Monitor mental status. Identify changes in the frontal lobe.

Monitor fluid intake and output. Identify fluid retention.

Monitor movement. Identify changes in the cerebral cortex, basal ganglia, and cerebellum

Monitor senses. Identify changes in the parietal lobe.

Administer as ordered:

Antibiotics. Decreases bacterial infection.

Corticosteroids. Reduces inflammation.

Anticonvulsants. Decreases the risk of seizures.

Osmotic diuretics. Decreases cerebral edema.

Brain Tumor

An abnormal growth of cells within the brain leading to increased intracranial pressure. Types of brain tumors are:

Meningiomas: Benign tumors generated from the meninges.

Gliomas: Malignant, rapidly-growing tumor generated from glial cells.

Astrocytoma: Type of glioma.

Oligodendroglioma: Slower growing glioma.

Glioblastoma: Differentiated gliomas (a type of astrocytoma).

Classic Signs

Parietal Lobe:

Visual field defect

Sensory loss

Seizures

Frontal Lobe:

Anosmia (loss of sense of smell)

Personality changes

Expressive aphasia

Slowing of mental activity

Occipital Lobe:

Prosopagnosia (face blindness)

Impaired vision

Cerebellum or brain stem:

Ataxia

Lack of coordination

Hypotonia of limbs

Temporal Lobe:

Receptive aphasia

Auditory hallucinations

Depersonalization

Seizures

Smell hallucinations

Emotional changes

Visual field defects

Interventions

Monitor neurologic function. Identify changes in patient status.
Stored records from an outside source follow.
(* ===== verification/Pipe.v ===== *)
(** * Descriptors and pipes

    The per-task descriptor tables of [src/vfs.rs] and the pipes of
    [src/task.rs].  A pipe has two pseudo-inodes at the top of the inode table;
    descriptors name pseudo-inodes, and a pipe counts the descriptors of each
    of its ends over all tasks.  The argument [cur] is the current task. *)

From S2P Require Import Prelude Sched.
From stdpp Require Import base numbers list.
Local Open Scope Z_scope.

(** ** Constants *)

Definition MAX_INODES : Z := 256.
Definition MAX_FDS_PER_TASK : nat := 64.
Definition PIPE_MAX : nat := 8.
Definition PIPE_INODE_BASE : Z := MAX_INODES - Z.of_nat PIPE_MAX * 2.
Definition PIPE_BUF : nat := 4096.

Definition EBADF : Z := 9.
Definition EAGAIN : Z := 11.
Definition EFAULT : Z := 14.
Definition EINVAL : Z := 22.
Definition EMFILE : Z := 24.

(** ** State *)

Record FileDesc := mkFileDesc { inode_idx : Z; pos : Z; fd_used : bool; fd_flags : Z }.
Definition fd_empty : FileDesc := mkFileDesc 0 0 false 0.
#[export] Instance FileDesc_inhabited : Inhabited FileDesc := populate fd_empty.

Record PipeSlot := mkPipeSlot { buf : list Z; rpos : nat; wpos : nat; nread : Z; nwrite : Z; p_used : bool }.
Definition pipe_empty : PipeSlot := mkPipeSlot (replicate PIPE_BUF 0) 0 0 0 0 false.
#[export] Instance PipeSlot_inhabited : Inhabited PipeSlot := populate pipe_empty.

Record files := mkFiles { pipes : list PipeSlot; fd_tables : list (list FileDesc) }.

Definition files0 : files := mkFiles (replicate PIPE_MAX pipe_empty) (replicate MAX_TASKS (replicate MAX_FDS_PER_TASK fd_empty)).

Definition set_pipe (p : nat) (x : PipeSlot) (s : files) : files := mkFiles (<[p := x]> (pipes s)) (fd_tables s).
Definition set_table (i : nat) (t : list FileDesc) (s : files) : files := mkFiles (pipes s) (<[i := t]> (fd_tables s)).
Definition set_fd (i fd : nat) (d : FileDesc) (s : files) : files := set_table i (<[fd := d]> (fd_tables s !!! i)) s.

(** ** References to pipe ends *)

Definition pipe_idx_of (inode : Z) : option nat :=
  if (PIPE_INODE_BASE <=? inode) && (inode <? MAX_INODES)
  then Some (Z.to_nat (Z.shiftr (inode - PIPE_INODE_BASE) 1)) else None.

Definition pipe_is_write_end (inode : Z) : bool := Z.land inode 1 =? 1.

(** [saturating_add(1)] on [u32] *)
Definition sat32 (n : Z) : Z := Z.min (n + 1) (2 ^ 32 - 1).

Definition pipe_inc_refs (inode : Z) (s : files) : files :=
  match pipe_idx_of inode with
  | None => s
  | Some p =>
      let x := pipes s !!! p in
      set_pipe p (if pipe_is_write_end inode
                  then mkPipeSlot (buf x) (rpos x) (wpos x) (nread x) (sat32 (nwrite x)) (p_used x)
                  else mkPipeSlot (buf x) (rpos x) (wpos x) (sat32 (nread x)) (nwrite x) (p_used x)) s
  end.

Definition pipe_close (inode : Z) (s : files) : files :=
  match pipe_idx_of inode with
  | None => s
  | Some p =>
      let x := pipes s !!! p in
      let nr := if pipe_is_write_end inode then nread x else if 0 <? nread x then nread x - 1 else nread x in
      let nw := if pipe_is_write_end inode then (if 0 <? nwrite x then nwrite x - 1 else nwrite x) else nwrite x in
      set_pipe p (if (nr =? 0) && (nw =? 0) then mkPipeSlot (buf x) 0 0 nr nw false
                  else mkPipeSlot (buf x) (rpos x) (wpos x) nr nw (p_used x)) s
  end.

(** ** Descriptor tables *)

Definition fd_slot (id : nat) : nat := (id `mod` MAX_TASKS)%nat.
Definition fd_table_for (id : nat) (s : files) : list FileDesc := fd_tables s !!! fd_slot id.
Definition get_fd_table (cur : nat) (s : files) : option (list FileDesc) :=
  if (cur =? 0)%nat then None else Some (fd_table_for cur s).

Definition free_fd (t : list FileDesc) : option nat := fst <$> list_find (λ d, fd_used d = false) t.

Definition alloc_fd_for_task (id : nat) (inode flags : Z) (s : files) : option nat * files :=
  match free_fd (fd_table_for id s) with
  | Some i => (Some i, set_fd (fd_slot id) i (mkFileDesc inode 0 true flags) s)
  | None => (None, s)
  end.

Definition alloc_fd (cur : nat) (inode flags : Z) (s : files) : option nat * files :=
  if (cur =? 0)%nat then (None, s) else alloc_fd_for_task cur inode flags s.

(** The open descriptor [fd] of the current task. *)
Definition fd_to_inode (cur fd : nat) (s : files) : option FileDesc :=
  match get_fd_table cur s with
  | None => None
  | Some t => if (MAX_FDS_PER_TASK <=? fd)%nat || negb (fd_used (t !!! fd)) then None else Some (t !!! fd)
  end.

Definition unuse (d : FileDesc) : FileDesc := mkFileDesc (inode_idx d) (pos d) false (fd_flags d).

Definition close_fd (cur fd : nat) (s : files) : bool * files :=
  match fd_to_inode cur fd s with
  | None => (false, s)
  | Some d => (true, set_fd (fd_slot cur) fd (unuse d) (pipe_close (inode_idx d) s))
  end.

Definition sys_close (cur fd : nat) (s : files) : Z * files :=
  let '(b, s) := close_fd cur fd s in (if b then 0 else - EBADF, s).

(** ** System calls *)

Definition set_used (b : bool) (x : PipeSlot) : PipeSlot := mkPipeSlot (buf x) (rpos x) (wpos x) (nread x) (nwrite x) b.

(** [pipefd] is null or the place for the two descriptors: the second result
    is what is stored there. *)
Definition sys_pipe (cur : nat) (null : bool) (s : files) : Z * option (nat * nat) * files :=
  if null then (- EFAULT, None, s)
  else match list_find (λ x, p_used x = false) (pipes s) with
  | None => (- EMFILE, None, s)
  | Some (p, x) =>
      let s := set_pipe p (mkPipeSlot (buf x) 0 0 1 1 true) s in
      let r_inode := PIPE_INODE_BASE + Z.of_nat p * 2 in
      let w_inode := r_inode + 1 in
      let drop s := set_pipe p (set_used false (pipes s !!! p)) s in
      match alloc_fd cur r_inode 0 s with
      | (None, s) => (- EMFILE, None, drop s)
      | (Some r, s) =>
          match alloc_fd cur w_inode 0 s with
          | (Some w, s) => (0, Some (r, w), s)
          | (None, s) => (- EMFILE, None, drop (close_fd cur r s).2)
          end
      end
  end.

(** Copy descriptor [oldfd] to the slot [newfd]. *)
Definition dup_fd (cur oldfd newfd : nat) (s : files) : files :=
  let d := fd_table_for cur s !!! oldfd in
  pipe_inc_refs (inode_idx d) (set_fd (fd_slot cur) newfd (mkFileDesc (inode_idx d) 0 (fd_used d) (fd_flags d)) s).

Definition sys_dup2 (cur oldfd newfd : nat) (s : files) : Z * files :=
  match fd_to_inode cur oldfd s with
  | None => (- EBADF, s)
  | Some _ =>
      if (oldfd =? newfd)%nat then (Z.of_nat newfd, s)
      else (Z.of_nat newfd, if (newfd <? MAX_FDS_PER_TASK)%nat then dup_fd cur oldfd newfd s else s)
  end.

(** The lowest free descriptor from [i] on. *)
Definition free_fd_from (i : nat) (t : list FileDesc) : option nat := (λ k, (i + k)%nat) <$> free_fd (drop i t).

Definition sys_fcntl (cur fd : nat) (cmd arg : Z) (s : files) : Z * files :=
  if cmd =? 0 then sys_dup2 cur fd fd s
  else if (cmd =? 1) || (cmd =? 2) then (0, s)
  else if cmd =? 3 then
    match fd_to_inode cur fd s with Some d => (fd_flags d, s) | None => (- EBADF, s) end
  else if cmd =? 4 then
    match fd_to_inode cur fd s with
    | Some d => (0, set_fd (fd_slot cur) fd
        (mkFileDesc (inode_idx d) (pos d) (fd_used d) (Z.lor (Z.ldiff (fd_flags d) 0x3FFF) (Z.land arg 0x3FFF))) s)
    | None => (- EBADF, s)
    end
  else if (cmd =? 5) || (cmd =? 6) || (cmd =? 7) then (0, s)
  else if cmd =? 1030 then
    match get_fd_table cur s with
    | None => (- EBADF, s)
    | Some t =>
        match free_fd_from (Z.to_nat arg) t with
        | None => (- EMFILE, s)
        | Some newfd =>
            match fd_to_inode cur fd s with
            | None => (- EBADF, s)
            | Some _ => (Z.of_nat newfd, dup_fd cur fd newfd s)
            end
        end
    end
  else (- EINVAL, s).

(** [sys_fork] and [sys_clone]: the child gets the parent's descriptors and
    references of its own. *)
Fixpoint inc_all (t : list FileDesc) (s : files) : files :=
  match t with
  | [] => s
  | d :: t => inc_all t (if fd_used d then pipe_inc_refs (inode_idx d) s else s)
  end.

Definition fork_fds (cur child : nat) (s : files) : files :=
  match get_fd_table cur s with
  | None => s
  | Some t => inc_all t (set_table (fd_slot child) t s)
  end.

(** [exit_task]: all descriptors are closed. *)
Fixpoint close_all (n cur fd : nat) (s : files) : files :=
  match n with
  | O => s
  | S n' => close_all n' cur (S fd) (if fd_used (fd_table_for cur s !!! fd) then (close_fd cur fd s).2 else s)
  end.

Definition exit_fds (cur : nat) (s : files) : files :=
  if (cur =? 0)%nat then s else close_all MAX_FDS_PER_TASK cur 0 s.

(** ** Data *)

(** The loop of [sys_write]: bytes beyond the end of the buffer are dropped. *)
Fixpoint pipe_put (bs : list Z) (x : PipeSlot) : PipeSlot :=
  match bs with
  | [] => x
  | c :: bs => pipe_put bs (if (wpos x <? PIPE_BUF)%nat
                            then mkPipeSlot (<[wpos x := c]> (buf x)) (rpos x) (S (wpos x)) (nread x) (nwrite x) (p_used x) else x)
  end.

(** [sys_write] on the descriptor of a pipe end ([None]: not a pipe).  The
    second result says whether pollers are woken. *)
Definition sys_write_pipe (d : FileDesc) (bs : list Z) (s : files) : option (Z * bool * files) :=
  match pipe_idx_of (inode_idx d) with
  | None => None
  | Some p =>
      if pipe_is_write_end (inode_idx d) then
        let x := pipes s !!! p in
        Some (Z.of_nat (length bs), (wpos x <? PIPE_BUF)%nat && negb (length bs =? 0)%nat, set_pipe p (pipe_put bs x) s)
      else Some (- EBADF, false, s)
  end.

(** One turn of the loop of [sys_read]: data, an error, or the caller blocks. *)
Inductive turn := Data (bs : list Z) | Fails (e : Z) | Blocks.

Definition pipe_take (count : nat) (x : PipeSlot) : list Z * PipeSlot :=
  let n := Nat.min count (wpos x - rpos x) in
  let r := (rpos x + n)%nat in
  (take n (drop (rpos x) (buf x)),
   if (r =? wpos x)%nat then mkPipeSlot (buf x) 0 0 (nread x) (nwrite x) (p_used x)
   else mkPipeSlot (buf x) r (wpos x) (nread x) (nwrite x) (p_used x)).

Definition nonblocking (cur fd : nat) (s : files) : bool :=
  match fd_to_inode cur fd s with Some d => negb (Z.land (fd_flags d) 0x800 =? 0) | None => false end.

Definition read_turn (cur fd p count : nat) (s : files) : turn * files :=
  let x := pipes s !!! p in
  if (rpos x <? wpos x)%nat then let '(bs, x) := pipe_take count x in (Data bs, set_pipe p x s)
  else if nonblocking cur fd s then (Fails EAGAIN, s)
  else (Blocks, s).

(** [sys_read] on a pipe, with what the other tasks do while it waits. *)
Fixpoint read_loop (fuel : nat) (env : files → files) (cur fd p count : nat) (s : files) : comp (list Z + Z) * files :=
  match fuel with
  | O => (Spin, s)
  | S fuel' =>
      match read_turn cur fd p count s with
      | (Data bs, s) => (Done (inl bs), s)
      | (Fails e, s) => (Done (inr e), s)
      | (Blocks, s) => read_loop fuel' env cur fd p count (env s)
      end
  end.

Definition sys_read_pipe (fuel : nat) (env : files → files) (cur fd count : nat) (s : files) : option (comp (list Z + Z) * files) :=
  match fd_to_inode cur fd s with
  | None => Some (Done (inr EBADF), s)
  | Some d =>
      match pipe_idx_of (inode_idx d) with
      | None => None
      | Some p => if pipe_is_write_end (inode_idx d) then Some (Done (inr EBADF), s)
                  else Some (read_loop fuel env cur fd p count s)
      end
  end.

(** [poll_fd_readiness]; [keys] is whether keyboard input waits. *)
Definition POLLIN : Z := 1.
Definition POLLOUT : Z := 4.
Definition POLLNVAL : Z := 0x20.

Definition poll_fd_readiness (cur fd : nat) (events : Z) (keys : bool) (s : files) : Z :=
  match fd_to_inode cur fd s with
  | None => POLLNVAL
  | Some d =>
      let wants e := negb (Z.land events e =? 0) in
      match pipe_idx_of (inode_idx d) with
      | Some p =>
          let x := pipes s !!! p in
          Z.lor (if wants POLLIN && (rpos x <? wpos x)%nat then POLLIN else 0)
                (if wants POLLOUT && (wpos x <? PIPE_BUF)%nat then POLLOUT else 0)
      | None => Z.lor (if wants POLLIN && keys then POLLIN else 0) (if wants POLLOUT then POLLOUT else 0)
      end
  end.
Seizure precautions. Prevents injury if patient exhibits seizure.

Administer as ordered:

Glucocorticoid. Decreases inflammation.

Anticonvulsant. Decreases risk of seizures.

Osmotic diuretic. Reduces cerebral edema.
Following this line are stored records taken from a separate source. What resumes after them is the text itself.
(** C19: Running a signal handler is transparent.  When the way out of a system
    call enters a handler, the task resumes in it with the signal and its mask
    blocked and no longer pending; whatever the handler does, as long as it
    leaves the frame on its stack alone, the return through [rt_sigreturn]
    gives back every register that the system call had saved, its return value
    and the mask of before. *)
Theorem handler_roundtrip t k ret m t1 k1 m1 t2 m2 t3 k2 r2 rax c :
  area_ok k → is_word ret → is_word (sig_blocked t) →
  check_deliver_signal None t k ret m = Entered t1 k1 m1 →
  let f := w64 (k_rsp k1 + 24) in
  (∀ x, f ≤ x < f + SIG_FRAME_SIZE → getd 0 m2 x = getd 0 m1 x) →
  sys_rt_sigreturn (f + 8) t2 m2 = (rax, c, t3) →
  (∃ i, (0 < i < SIGNAL_COUNT)%nat ∧ k_rdi k1 = Z.of_nat i ∧ k_rcx k1 = handler (sig_handlers t !!! i) ∧
     is_pending t i = true ∧ is_blocked t i = false ∧ is_pending t1 i = false ∧ is_blocked t1 i = true) ∧
  rax = ret ∧ sig_blocked t3 = sig_blocked t ∧ check_deliver_signal (Some c) t3 k2 r2 m2 = Resumed k.
Proof.
  intros Hk Hret Hb Hd f Hm Hs.
  rewrite deliver_none in Hd. apply deliver_loop_entered in Hd as (i & act & Hi & Ha & Hp & Hbl & Hdfl & Hign & He).
  unfold enter in He. apply (inj3 _ _ _ _ _ _) in He as (-> & -> & ->). cbn [k_rsp k_rdi k_rcx sig_blocked with_mask] in *.
  destruct (frame_of_spec k Hk) as (Hf16 & Hf24 & Hf). pose proof Hk as [Hregs Hroom].
  assert (f = frame_of k) as Hff.
  { subst f. unfold SIG_FRAME_SIZE in Hf. rewrite (w64_small (frame_of k - 24)) by lia. rewrite w64_small by lia. lia. }
  rewrite Hff in *. rewrite (sigreturn_frame act t k ret m) in Hs by done. apply pair_eq in Hs as [[<- <-]%pair_eq <-].
  split_and!; try done.
  - exists i. unfold SIGNAL_COUNT in *. split_and!; try done; try lia.
    + by rewrite Ha.
    + unfold is_pending. cbn [sig_pending with_mask]. by rewrite bit_cleared.
    + unfold is_blocked. cbn [sig_blocked with_mask]. apply negb_true_iff, Z.eqb_neq, bit_set.
  - rewrite deliver_some. f_equal. unfold resume. cbn [c_rdi c_rsi c_rdx c_r8 c_r9 c_rip c_eflags c_rsp c_r15 c_r14 c_r13 c_r12 c_rbp c_rbx].
    rewrite (w64_small (k_rsp k + 24)), w64_small by lia. replace (k_rsp k + 24 - 24) with (k_rsp k) by lia. by destruct k.
Qed.

(** ** Suspending *)

Lemma testbit_land1 p i : (Z.land p (sig_bit i) =? 0) = negb (Z.testbit p (Z.of_nat i)).
Proof.
  unfold sig_bit. destruct (Z.testbit p (Z.of_nat i)) eqn:E; cbn.
  - apply Z.eqb_neq. intros H. assert (Z.testbit (Z.land p (Z.shiftl 1 (Z.of_nat i))) (Z.of_nat i) = true) as X; [|by rewrite H, Z.bits_0 in X].
    rewrite Z.land_spec, E, Z.shiftl_spec by lia. by rewrite Z.sub_diag.
  - apply Z.eqb_eq, Z.bits_inj'. intros n Hn. rewrite Z.land_spec, Z.shiftl_spec, Z.bits_0 by done.
    destruct (decide (n = Z.of_nat i)) as [->|]; [by rewrite E|].
    destruct (Z.lt_ge_cases n (Z.of_nat i)); [rewrite (Z.testbit_neg_r 1) by lia; by rewrite andb_false_r|].
    rewrite (Z.bits_above_log2 1) by (cbn; lia). by rewrite andb_false_r.
Qed.

Lemma is_pending_bit t i : is_pending t i = Z.testbit (sig_pending t) (Z.of_nat i).
Proof. unfold is_pending. rewrite testbit_land1. apply negb_involutive. Qed.

Lemma is_pending_raise sig t i : is_pending (raise sig t) i = is_pending t i || (i =? sig)%nat.
Proof.
  rewrite !is_pending_bit. cbn [raise with_mask sig_pending]. rewrite Z.lor_spec. f_equal. unfold sig_bit.
  destruct (Nat.eqb_spec i sig) as [->|]; [rewrite Z.shiftl_spec by lia; by rewrite Z.sub_diag|].
  rewrite Z.shiftl_spec by lia. destruct (Z.lt_ge_cases (Z.of_nat i) (Z.of_nat sig)); [by rewrite Z.testbit_neg_r by lia|].
  apply Z.bits_above_log2; cbn; lia.
Qed.

(** Nothing to deliver: every pending signal is blocked. *)
Definition settled (t : sigs) : Prop := ∀ i, is_pending t i = true → is_blocked t i = true.

Lemma deliver_loop_settled n sig t k ret m : settled t → deliver_loop n sig t k ret m = Untouched t.
Proof.
  intros H. revert sig; induction n as [|n IH]; intros sig; cbn [deliver_loop]; [done|].
  specialize (H sig). destruct (is_pending t sig); cbn [negb orb]; [rewrite H by done|]; apply IH.
Qed.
Proton Pump Inhibitors. Decreases gastric irritation.

Cerebral Aneurysm

Ballooning of a blood vessel wall in the brain that can rupture and lead to intracranial pressure.

Classic Signs

Asymptomatic unless rupture occurs.

Decreased level of consciousness. Related to decreased oxygen to the brain.

Headache. Related to hemorrhage and increased intracranial pressure.

Interventions

Elevate head of bed 30 degrees. Decreases intracranial pressure.

Bed rest. Decreases demand for oxygen.

Monitor level of consciousness. Identify changes in patient status.

Monitor vital signs for indication of increased intracranial pressure (widened pulse pressure and bradycardia).

Report headache immediately to the healthcare provider. Related to increased intracranial pressure.

Administer as ordered:

Glucocorticoid. Decreases inflammation.

Anticonvulsant. Decreases risk of seizures.

Stool softener. Decreases pressure related to straining during bowel movement.

Encephalitis

Inflammation of the brain. Commonly caused by a virus but can be caused by bacteria, fungus, or protozoa.